● **Work to be completed**: Return exactly the lines of the records below, starting at the line that contains "else let '(b, r)" and ending at the line that contains "flat_map (fun op => match op with", with both of those lines kept.

● **Collected data entries**:
===

(** What the transmitter computes: zero-padded plaintext, ciphertext, tag. *)
Definition pad16 (l : list Z) : list Z := l ++ replicate ((16 - length l mod 16) mod 16) 0.
Definition text_plain (ts txt_type : Z) (text : list Z) : list Z :=
  pad16 (enc_fixed 4 ts ++ txt_type :: text).
Definition channel_tag (ch : meshcore_channel) (cipher : list Z) : list Z :=
  match hmac (ch_secret ch ++ replicate (MC_PUB_KEY_SIZE - length (ch_secret ch)) 0) cipher with
  | Some tag => take 2 tag
  | None => []
  end.
Definition text_payload (ch : meshcore_channel) (ts txt_type : Z) (text : list Z) : list Z :=
  let cipher := aes_enc (take 16 (ch_secret ch)) (text_plain ts txt_type text) in
  ch_hash ch :: channel_tag ch cipher ++ cipher.

Lemma pad16_length l : exists n, length (pad16 l) = (16 * n)%nat /\ (length l <= 16 * n < length l + 16)%nat.
Proof.
  unfold pad16. rewrite length_app, length_replicate.
  pose proof (Nat.div_mod_eq (length l) 16). pose proof (Nat.mod_upper_bound (length l) 16 ltac:(lia)).
  destruct (Nat.eq_dec (length l mod 16)%nat 0%nat) as [E|E].
  - exists (length l / 16)%nat. rewrite E in *. change ((16 - 0) mod 16)%nat with 0%nat. lia.
  - exists (length l / 16 + 1)%nat. rewrite (Nat.mod_small (16 - _)) by lia. lia.
Qed.

Lemma until_nul_app text n : Forall (fun c => c <> 0) text -> until_nul (text ++ replicate n 0) = text.
Proof.
  induction 1 as [|c t Hc _ IH]; [by destruct n|]. cbn [app until_nul].
  by rewrite (proj2 (Z.eqb_neq c 0) Hc), IH.
Qed.
(** The loop is linear and expands no weight. *)
Lemma fp_loop_lin fuel : forall a b h g,
  bytes_ok a -> bytes_ok b -> length a = length b -> 0 <= h < 2 ^ 64 -> 0 <= g < 2 ^ 64 ->
  fp_loop fuel (Z.lxor h g) (xor_list a b) = Z.lxor (fp_loop fuel h a) (fp_loop fuel g b).
Proof.
  induction fuel as [|k IH]; intros a b h g Ha Hb Hl Hh Hg; [done|]. cbn [fp_loop].
  rewrite xor_list_length, <- Hl by done. destruct (Nat.leb_spec 8 (length a)).
  - rewrite <- xor_list_drop, xor_list_take, le_combine_lxor, lxor_swap_middle
      by (rewrite ?length_take; auto with mesh; lia).
    rewrite rotl1_lxor by (apply lxor_range; (done || lia || by apply word_range)).
    apply IH; auto with mesh; [rewrite !length_drop; lia| |];
      apply rotl1_range, lxor_range; (done || lia || by apply word_range).
  - rewrite le_combine_lxor by done. apply lxor_swap_middle.
Qed.

Lemma fp_loop_weight fuel : forall p h,
  bytes_ok p -> 0 <= h < 2 ^ 64 -> (weight 64 (fp_loop fuel h p) <= weight 64 h + byte_weight p)%nat.
Proof.
  induction fuel as [|k IH]; intros p h Hp Hh; cbn [fp_loop]; [lia|].
  destruct (Nat.leb_spec 8 (length p)).
  - assert (Hw : 0 <= Z.lxor h (le_combine (take 8 p)) < 2 ^ 64)
      by (apply lxor_range; (done || lia || by apply word_range)).
    etrans; [apply IH; [auto with mesh|by apply rotl1_range]|]. rewrite weight_rotl1 by done.
    rewrite (byte_weight_split p). pose proof (weight_lxor 64 h (le_combine (take 8 p))).
    pose proof (weight_le_combine (take 8 p) ltac:(auto with mesh)). lia.
  - etrans; [apply weight_lxor|]. pose proof (weight_le_combine p Hp). lia.
Qed.

(** The fingerprint never exaggerates damage.  For two payloads of the
    same length, the number of bits in which their 64-bit fingerprints differ
    is at most the number of bits in which the payloads differ; so a replica
    with at most 14 flipped bits is always within the matching threshold of a
    clean cluster. *)
Theorem fingerprint_distance a b :
  bytes_ok a -> bytes_ok b -> length a = length b ->
  popcountll (Z.lxor (dedup_payload_fingerprint a) (dedup_payload_fingerprint b)) <=
  Z.of_nat (byte_weight (xor_list a b)).
Proof.
  intros Ha Hb Hl. unfold dedup_payload_fingerprint. rewrite <- Hl.
  rewrite <- (fp_loop_lin (S (length a)) a b 0 0) by (done || lia). rewrite Z.lxor_0_l, popcount_weight.
  pose proof (fp_loop_weight (S (length a)) (xor_list a b) 0 (xor_list_bytes _ _ Ha Hb) ltac:(lia)) as H.
  change (weight 64 0) with 0%nat in H. lia.
Qed.

Lemma fingerprint_distance_witness :
  popcountll (Z.lxor (dedup_payload_fingerprint (map Z.of_nat (seq 0 20)))
                     (dedup_payload_fingerprint (flip_bit (map Z.of_nat (seq 0 20)) 77))) <= 1.
Proof.
  etrans; [apply (fingerprint_distance (map Z.of_nat (seq 0 20)) (flip_bit (map Z.of_nat (seq 0 20)) 77))|].
  - by_decide.
  - by_decide.
  - reflexivity.
  - vm_compute. discriminate.
Defined.

(** ** Clusters *)

(** The order of the tournament on replicas: a good one beats a CRC failure,
    otherwise the stronger one wins. *)
Definition beats (r w : replica) : bool :=
  if rp_good r && negb (rp_good w) then true
  else if negb (rp_good r) && rp_good w then false
  else f32_gtb (rp_snr r) (rp_snr w).

(** An entry summarises the replicas [g] folded into it: it holds one that no
    other beats, with its fingerprint, and all were received on its radio
    settings. *)
Definition summary (e : dedup_entry) (g : list replica) : Prop :=
  exists w, In w g /\ Forall (fun r => beats r w = false) g /\
    rp_meta w = Some (de_best_meta e) /\ de_best_payload e = rp_payload w /\
    de_best_snr_db e = rp_snr w /\ de_best_user e = rp_user w /\
    de_fp e = dedup_payload_fingerprint (rp_payload w) /\
    Forall (fun r => same_radio r e = true) g /\ de_replica_count e = Z.of_nat (length g).

Definition entry_rep (e : dedup_entry) (g : list replica) : Prop :=
  if de_in_use e then g <> [] /\ summary e g else g = [].

Abbreviation ring_rep := (Forall2 entry_rep).

Lemma f32_gtb_trans a b c : f32_gtb a b = true -> f32_gtb c b = false -> f32_gtb c a = false.
Proof.
  unfold f32_gtb. destruct (f32_nan a), (f32_nan b), (f32_nan c); cbn [negb andb]; try done.
  intros H1 H2. zb. apply Z.ltb_ge. lia.
Qed.

Lemma beats_trans r w x : beats r w = true -> beats x w = false -> beats x r = false.
Proof.
  unfold beats. destruct (rp_good r), (rp_good w), (rp_good x); cbn [negb andb]; try done; apply f32_gtb_trans.
Qed.

Lemma beats_irrefl r : beats r r = false.
Proof.
  unfold beats. destruct (rp_good r); cbn [negb andb]; unfold f32_gtb; rewrite Z.ltb_irrefl; apply andb_false_r.
Qed.

(** A cluster holding a good replica has a good winner. *)
Lemma summary_good e g r : summary e g -> In r g -> rp_good r = true -> de_good e = true.
Proof.
  intros (w & _ & Hb & Hm & _) Hr Hg. rewrite List.Forall_forall in Hb. specialize (Hb r Hr).
  unfold beats in Hb. rewrite Hg in Hb. unfold rp_good in Hb. rewrite Hm in Hb. cbn [andb] in Hb.
  unfold de_good. by destruct (fm_payload_crc_ok (lm_frame (de_best_meta e))).
Qed.

Lemma widen_keeps r e :
  let e' := widen_slots r e in
  de_in_use e' = de_in_use e /\ de_best_meta e' = de_best_meta e /\ de_best_payload e' = de_best_payload e /\
  de_best_snr_db e' = de_best_snr_db e /\ de_best_user e' = de_best_user e /\ de_fp e' = de_fp e /\
  de_sf e' = de_sf e /\ de_bw_hz e' = de_bw_hz e /\ de_replica_count e' = de_replica_count e.
Proof. cbn zeta. unfold widen_slots. repeat case_if; done. Qed.

Lemma same_radio_of r e e' : de_sf e' = de_sf e -> de_bw_hz e' = de_bw_hz e -> same_radio r e' = same_radio r e.
Proof. unfold same_radio. by intros -> ->. Qed.

Lemma fold_summary r m e g :
  rp_meta r = Some m -> same_radio r e = true -> summary e g ->
  summary (fold_replica r (dedup_payload_fingerprint (rp_payload r)) e) (g ++ [r]).
Proof.
  intros Hm Hr (w & Hw & Hb & Hwm & Hp & Hs & Hu & Hf & Hrad & Hc). unfold fold_replica.
  set (fp := dedup_payload_fingerprint (rp_payload r)).
  set (e1 := e {{ de_replica_count := de_replica_count e + 1 }}).
  assert (Erep : replaces r e1 = beats r w).
  { assert (Hwg : rp_good w = de_good e) by (unfold rp_good; by rewrite Hwm).
    unfold replaces, beats. change (de_good e1) with (de_good e). rewrite Hwg, <- Hs. done. }
  rewrite Erep. destruct (widen_keeps r (if beats r w then set_best r fp e1 else e1)) as (_ & E1 & E2 & E3 & E4 & E5 & E6 & E7 & E8).
  assert (R : forall x, same_radio x (widen_slots r (if beats r w then set_best r fp e1 else e1)) = same_radio x e).
  { intros x. apply same_radio_of; rewrite ?E6, ?E7; by destruct (beats r w). }
  unfold summary. rewrite E1, E2, E3, E4, E5, E8.
  exists (if beats r w then r else w). split_and!.
  - destruct (beats r w); apply in_or_app; [right; by left|by left].
  - apply Forall_app_2; [|apply Forall_cons_2; [|apply Forall_nil_2]].
    + destruct (beats r w) eqn:Eb; [|done]. eapply Forall_impl; [exact Hb|]. intros x Hx. by eapply beats_trans.
    + destruct (beats r w) eqn:Eb; [apply beats_irrefl|done].
  - destruct (beats r w); [|done]. unfold set_best. rcbn. by rewrite Hm.
  - by destruct (beats r w).
  - by destruct (beats r w).
  - by destruct (beats r w).
  - by destruct (beats r w).
  - apply Forall_app_2; [|apply Forall_cons_2; [by rewrite R|apply Forall_nil_2]].
    eapply Forall_impl; [exact Hrad|]. intros x Hx. by rewrite R.
  - rewrite length_app. cbn [length]. replace (de_replica_count (if beats r w then set_best r fp e1 else e1))
      with (de_replica_count e + 1) by (by destruct (beats r w)). lia.
Qed.

Lemma open_summary r m now ns old :
  rp_meta r = Some m ->
  entry_rep (open_entry r (dedup_payload_fingerprint (rp_payload r)) now ns old) [r].
Proof.
  intros Hm. unfold entry_rep, open_entry. cbn [de_in_use]. split; [done|]. exists r.
  cbn [de_best_meta de_best_payload de_best_snr_db de_best_user de_fp de_replica_count length]. rewrite Hm.
  split_and!; try done; [by left|apply Forall_cons_2; [apply beats_irrefl|apply Forall_nil_2]|].
  apply Forall_cons_2; [|apply Forall_nil_2]. unfold same_radio. cbn [de_sf de_bw_hz]. by rewrite !Z.eqb_refl.
Qed.

(** ** Histories *)

(** The calls on the ring, each atomic under the mutex. *)
Inductive dedup_op :=
| OpBuffer (r : replica) (now_us now_ns : Z)
| OpTick (now_us : Z)
| OpStop.

(** A run of the ring together with its ghost: the replicas of each slot's
    cluster, the entries handed to the decoder with theirs, and the replicas
    refused because the ring was full. *)
Record history := mk_history {
  hs_dedup : dedup;
  hs_ghost : list (list replica);
  hs_emitted : list (dedup_entry * list replica);
  hs_refused : list replica;
}.

Definition history_init : history :=
  mk_history dedup_init (replicate DEDUP_RING_SIZE []) [] [].

Definition ghost_suppress (r : replica) (now_us : Z) (e : dedup_entry) (g : list replica) : list replica :=
  if tier3_reverse r now_us e then [] else g.

Definition ghost_buffer (d : dedup) (gs : list (list replica)) (r : replica) (now_us : Z)
  : list (list replica) * list replica :=
  if negb (rp_accepted r) then (gs, [])
  else
    match find_match (dd_ring d) r (dedup_payload_fingerprint (rp_payload r)) now_us with
    | Some (i, _) => (alter (fun g => g ++ [r]) i gs, [])
    | None =>
        match first_index (fun e => negb (de_in_use e)) 0 (dd_ring d) with
        | None => (gs, [r])
        | Some i =>
            (alter (fun _ => [r]) i
               (if rp_crc_bad r then gs else zip_with (ghost_suppress r now_us) (dd_ring d) gs), [])
        end
    end.

Fixpoint ghost_sweep (ready : dedup_entry -> bool) (room : nat) (ring : list dedup_entry)
    (gs : list (list replica)) : list (list replica) * list (list replica) :=
  match ring, gs with
  | e :: t, g :: gt =>
      match room with
      | O => ([], gs)
      | S k =>
          if de_in_use e && ready e
          then let '(b, r) := ghost_sweep ready k t gt in (g :: b, [] :: r)
          else let '(b, r) := ghost_sweep ready room t gt in (b, g :: r)
      end
  | _, _ => ([], gs)
  end.

Definition history_step (h : history) (op : dedup_op) : history :=
  let d := hs_dedup h in
  match op with
  | OpBuffer r now_us now_ns =>
      let '(gs, refused) := ghost_buffer d (hs_ghost h) r now_us in
      mk_history (dedup_buffer d r now_us now_ns) gs (hs_emitted h) (hs_refused h ++ refused)
  | OpTick now_us =>
      let '(batch, d') := dedup_drain_tick d now_us in
      let '(gb, gs) := ghost_sweep (drain_ready now_us) DEDUP_DRAIN_BATCH (dd_ring d) (hs_ghost h) in
      mk_history d' gs (hs_emitted h ++ zip batch gb) (hs_refused h)
  | OpStop =>
      let '(batch, d') := dedup_drain_all d in
      let '(gb, gs) := ghost_sweep (fun _ => true) DEDUP_RING_SIZE (dd_ring d) (hs_ghost h) in
      mk_history d' gs (hs_emitted h ++ zip batch gb) (hs_refused h)
  end.

Definition run_history (ops : list dedup_op) : history := fold_left history_step ops history_init.

(** The replicas offered by a list of calls, past the length check. *)
Definition offered (ops : list dedup_op) : list replica :=
  flat_map (fun op => match op with
                      | OpBuffer r _ _ => if rp_accepted r then [r] else []
                      | _ => []
                      end) ops.

Definition op_has_meta (op : dedup_op) : Prop :=
  match op with OpBuffer r _ _ => rp_meta r <> None | _ => True end.
Fixpoint commas (l : list (list Z)) : list Z :=
  match l with
  | [] => []
  | [x] => x
  | x :: t => x ++ 44 :: commas t
  end.

Fixpoint print (v : json) : list Z :=
  match v with
  | JStr s => quote s
  | JNum t => t
  | JBool b => if b then str "true" else str "false"
  | JNull => str "null"
  | JArr l => 91 :: commas (map print l) ++ [93]
  | JObj l => 123 :: commas (map (fun '(n, v) => quote n ++ 58 :: print v) l) ++ [125]
  end.

(** ** Parser *)

Definition is_ws (c : Z) : bool := (c =? 32) || (c =? 9) || (c =? 10) || (c =? 13).
Abbreviation skip_ws := (skip_while is_ws).

Definition hex_val (c : Z) : option Z :=
  if is_digit c then Some (c - 48)
  else if (97 <=? c) && (c <=? 102) then Some (c - 87)
  else if (65 <=? c) && (c <=? 70) then Some (c - 55)
  else None.

(** The UTF-8 bytes of a code point below 0x10000. *)
Definition utf8 (u : Z) : list Z :=
  if u <? 128 then [u]
  else if u <? 2048 then [192 + u / 64; 128 + u mod 64]
  else [224 + u / 4096; 128 + u / 64 mod 64; 128 + u mod 64].

Definition unescape (e : Z) : option Z :=
  if (e =? 34) || (e =? 92) || (e =? 47) then Some e
  else if e =? 98 then Some 8
  else if e =? 102 then Some 12
  else if e =? 110 then Some 10
  else if e =? 114 then Some 13
  else if e =? 116 then Some 9
  else None.

Definition prepend (p : list Z) (r : option (list Z * list Z)) : option (list Z * list Z) :=
  match r with Some (s, t) => Some (p ++ s, t) | None => None end.

(** After the opening quote. *)
Fixpoint parse_str (s : list Z) : option (list Z * list Z) :=
  match s with
  | [] => None
  | c :: t =>
      if c =? 34 then Some ([], t)
      else if c =? 92 then
        match t with
        | [] => None
        | e :: u =>
            if e =? 117 then
              match u with
              | h1 :: h2 :: h3 :: h4 :: w =>
                  match hex_val h1, hex_val h2, hex_val h3, hex_val h4 with
                  | Some a, Some b, Some c, Some d =>
                      prepend (utf8 (((a * 16 + b) * 16 + c) * 16 + d)) (parse_str w)
                  | _, _, _, _ => None
                  end
              | _ => None
              end
            else match unescape e with
                 | Some b => prepend [b] (parse_str u)
                 | None => None
                 end
        end
      else if c <? 32 then None
      else prepend [c] (parse_str t)
  end.

Abbreviation skip_digits := (skip_while is_digit).
(* ===== verification/Geofence.v ===== *)
(** Geofence alerts (src/geofence.c): the ray-casting test, the
    open-addressed table of inside flags, and geofence_check.

    The polygon file loader is not modelled: the polygons are an argument.
    The mutex makes a check atomic; its outputs (stdout, dashboard, webhook)
    are values of [geo_event]. *)

From stdpp Require Import gmap.
From S2P Require Import Prelude CFloat.

Local Open Scope Z_scope.

Definition GEO_STATE_BUCKETS : nat := 2048.

(** The literal 1e-12. *)
Definition f64_1e_12 : spec_float := S754_finite false 4951760157141521 (-92).

Record polygon := mk_polygon {
  pg_name : list Z;
  pg_vertices : list (spec_float * spec_float);  (* (lat, lon) *)
}.

(** ** Point in polygon *)

(** One edge, from [vj] to [vi]: does the ray from the point cross it? *)
Definition edge_crossed (lat lon : spec_float) (vi vj : spec_float * spec_float) : bool :=
  let '(yi, xi) := vi in
  let '(yj, xj) := vj in
  negb (Bool.eqb (f64_ltb lat yi) (f64_ltb lat yj)) &&
  f64_ltb lon (f64_add (f64_div (f64_mul (f64_sub xj xi) (f64_sub lat yi))
                                (f64_add (f64_sub yj yi) f64_1e_12)) xi).

Fixpoint pip_loop (lat lon : spec_float) (vj : spec_float * spec_float) (vs : list (spec_float * spec_float))
    (inside : bool) : bool :=
  match vs with
  | [] => inside
  | vi :: t => pip_loop lat lon vi t (if edge_crossed lat lon vi vj then negb inside else inside)
  end.
Lemma nth_tuned b xs t n : t <= length xs ->
  nth n (rev (take t (tuned b xs))) pzero =
  if n <? t then nmul (nth n (rev (take t xs)) pzero) (rpow w (b * (t - 1 - n))) else pzero.
Proof.
  intros Ht. assert (Hl : length (take t (tuned b xs)) = t) by (unfold tuned; rewrite length_take, length_imap; lia).
  assert (Hl' : length (take t xs) = t) by (rewrite length_take; lia).
  destruct (Nat.ltb_spec n t).
  - rewrite !rev_nth by lia. rewrite Hl, Hl'. replace (t - S n) with (t - 1 - n) by lia. rewrite !nth_lookup, !lookup_take_lt by lia.
    unfold tuned. rewrite list_lookup_imap. destruct (xs !! (t - 1 - n)) eqn:E; [done|].
    apply lookup_ge_None in E. lia.
  - apply nth_overflow. rewrite length_rev. lia.
Qed.

(** One output of a bin, before the rotation is folded in. *)
Lemma row_bin h hs b : 0 < M -> b < M ->
  nth b (row_ref M L h hs) pzero =
  sumn L (fun k => sumn M (fun i =>
    nmul (nmul (nth (M - 1 - i + k * M) hs pzero) (emb (nth (k * M + i) h fzero))) (rpow w (b * (length hs mod M + i))))).
Proof.
  intros HM Hb. unfold row_ref. rewrite fft_dft by (rewrite length_map, length_seq; done).
  rewrite nth_lookup, list_lookup_imap, list_lookup_fmap, lookup_seq_lt by done. cbn [fmap option_fmap option_map default from_option].
  assert (Er : forall y, rotate M (length hs mod M) b y = nmul y (rpow w (b * (length hs mod M)))).
  { intros y. unfold rotate. destruct (Nat.eqb_spec (length hs mod M) 0) as [->|E].
    - rewrite Nat.mul_0_r. cbn [rpow]. ring.
    - rewrite twiddle_pow; [done|done|]. apply Nat.mod_upper_bound. lia. }
  cbn. rewrite Er, sumn_scale, sumn_swap. apply sumn_ext. intros i Hi.
  rewrite nth_lookup, list_lookup_fmap, lookup_seq_lt by done. cbn. unfold branch_ref.
  rewrite (fold_left_ext_in _ (fun acc k => padd acc (nmul (nth (M - 1 - i + k * M) hs pzero) (emb (nth (k * M + i) h fzero)))))
    by (intros; by rewrite scale_emb).
  rewrite fold_sumn, !sumn_scale. apply sumn_ext. intros k Hk. rewrite Nat.mul_add_distr_l, rpow_add. ring.
Qed.

Lemma row_is_down_converted h xs b t : 0 < M -> b < M -> t <= length xs ->
  nth b (row_ref M L h (rev (take t xs))) pzero = fir_sum (applied h) (L * M) (rev (take t (tuned b xs))).
Proof.
  intros HM Hb Ht. rewrite row_bin by done. unfold fir_sum. rewrite sumn_blocks. apply sumn_ext. intros k Hk.
  rewrite sumn_rev. apply sumn_ext. intros j Hj.
  rewrite nth_tuned by done. rewrite length_rev, length_take, Nat.min_l by done.
  unfold applied. rewrite Nat.div_add_l, (Nat.div_small j M), Nat.add_0_r by lia.
  rewrite (Nat.add_comm (k * M) j), Nat.Div0.mod_add, (Nat.mod_small j M) by lia.
  replace (M - 1 - (M - 1 - j) + k * M) with (j + k * M) by lia. destruct (Nat.ltb_spec (j + k * M) t) as [H|H].
  - rewrite (rpow_cong b (t mod M + (M - 1 - j)) (t - 1 - (j + k * M))); [ring|done|].
    rewrite Nat.Div0.add_mod_idemp_l. replace (t + (M - 1 - j)) with (t - 1 - (j + k * M) + (S k) * M) by lia.
    by rewrite Nat.Div0.mod_add.
  - rewrite (nth_overflow (rev (take t xs))) by (rewrite length_rev, length_take; lia). ring.
Qed.

(** C31: the filter bank is a bank of down-converters.  In exact arithmetic,
    with FFTW computing the discrete Fourier transform, every output bin of
    both paths, critically sampled and oversampled, is the pre-shifted input
    tuned to the bin's frequency, filtered over silence and kept once in
    M / os samples, less the outputs of the warm-up; the duplicated reverse
    rings, the history ring, the commutator, the transform and the twiddle
    are invisible.  The filter applied is the prototype with every block of
    M coefficients reversed. *)
Theorem pfb_bin_is_down_converter phasor rate_ok os p l b :
  pfb_create_os (Z.of_nat M) (Z.of_nat L) phasor rate_ok os = Some p -> 1 < M -> b < M ->
  map (fun row => nth b row pzero) (snd (pfb_process p l)) =
  drop (((L - 1) / 2 + 1) * pf_os p)
    (down_converted b (M / pf_os p) (prototype M L) (nco_mix phasor pone 0 l)).
Proof.
  intros Hc HM Hb. destruct (created _ _ _ _ _ _ Hc) as (_ & _ & EM & EL & Eo & Hd & _).
  rewrite Nat2Z.id in EM, EL. rewrite (pfb_rows _ _ _ _ _ p l Hc) by (right; lia). rewrite EM, EL in *.
  change (map ?f (drop ?n ?x)) with (f <$> drop n x). rewrite fmap_drop. f_equal.
  unfold rows_ref, down_converted. change (?f <$> map ?g ?x) with (map f (map g x)). rewrite map_map. apply map_ext_in.
  intros j Hj. apply in_seq in Hj. apply row_is_down_converted; [lia|done|].
  set (D := M / pf_os p) in *. assert (0 < D).
  { apply Nat.div_str_pos. split; [lia|]. destruct (Nat.le_gt_cases (pf_os p) M); [done|].
    rewrite Nat.mod_small in Hd; lia. }
  pose proof (Nat.Div0.mul_div_le (length (nco_mix phasor pone 0 l)) D). nia.
Qed.
End Exact.

(** ** Concrete banks over the integers: two channels, rotation by -1 *)

Fixpoint z_sum (n : nat) (f : nat -> Z) : Z := match n with 0 => 0%Z | S n => (z_sum n f + f n)%Z end.
Definition z_sign (n : nat) : Z := if Nat.even n then 1%Z else (-1)%Z.

#[export] Instance z_pfb : PfbOps Z Z :=
  {| pzero := 0%Z; pone := 1%Z; fzero := 0%Z; nmul := Z.mul; padd := Z.add; pscale := Z.mul; nco_norm x := x;
     fft m y := map (fun b => z_sum m (fun i => nth i y 0 * z_sign (b * i))%Z) (seq 0 m);
     twiddle b s _ := z_sign (b * s); prototype _ _ := [1; 3; 3; 1]%Z |}.

Lemma z_sign_pow n : z_sign n = rpow (-1)%Z n.
Proof.
  induction n as [|n IH]; [done|]. cbn [rpow nmul z_pfb]. rewrite <- IH. unfold z_sign. rewrite Nat.even_succ, <- Nat.negb_even.
  by destruct (Nat.even n).
Qed.

Lemma z_sum_sumn n f : z_sum n f = sumn n f.
Proof. induction n as [|n IH]; [done|]. cbn [z_sum sumn padd z_pfb]. by rewrite IH. Qed.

===

● **Written response**:
          else let '(b, r) := ghost_sweep ready room t gt in (b, g :: r)
      end
  | _, _ => ([], gs)
  end.

Definition history_step (h : history) (op : dedup_op) : history :=
  let d := hs_dedup h in
  match op with
  | OpBuffer r now_us now_ns =>
      let '(gs, refused) := ghost_buffer d (hs_ghost h) r now_us in
      mk_history (dedup_buffer d r now_us now_ns) gs (hs_emitted h) (hs_refused h ++ refused)
  | OpTick now_us =>
      let '(batch, d') := dedup_drain_tick d now_us in
      let '(gb, gs) := ghost_sweep (drain_ready now_us) DEDUP_DRAIN_BATCH (dd_ring d) (hs_ghost h) in
      mk_history d' gs (hs_emitted h ++ zip batch gb) (hs_refused h)
  | OpStop =>
      let '(batch, d') := dedup_drain_all d in
      let '(gb, gs) := ghost_sweep (fun _ => true) DEDUP_RING_SIZE (dd_ring d) (hs_ghost h) in
      mk_history d' gs (hs_emitted h ++ zip batch gb) (hs_refused h)
  end.

Definition run_history (ops : list dedup_op) : history := fold_left history_step ops history_init.

(** The replicas offered by a list of calls, past the length check. *)
Definition offered (ops : list dedup_op) : list replica :=
  flat_map (fun op => match op with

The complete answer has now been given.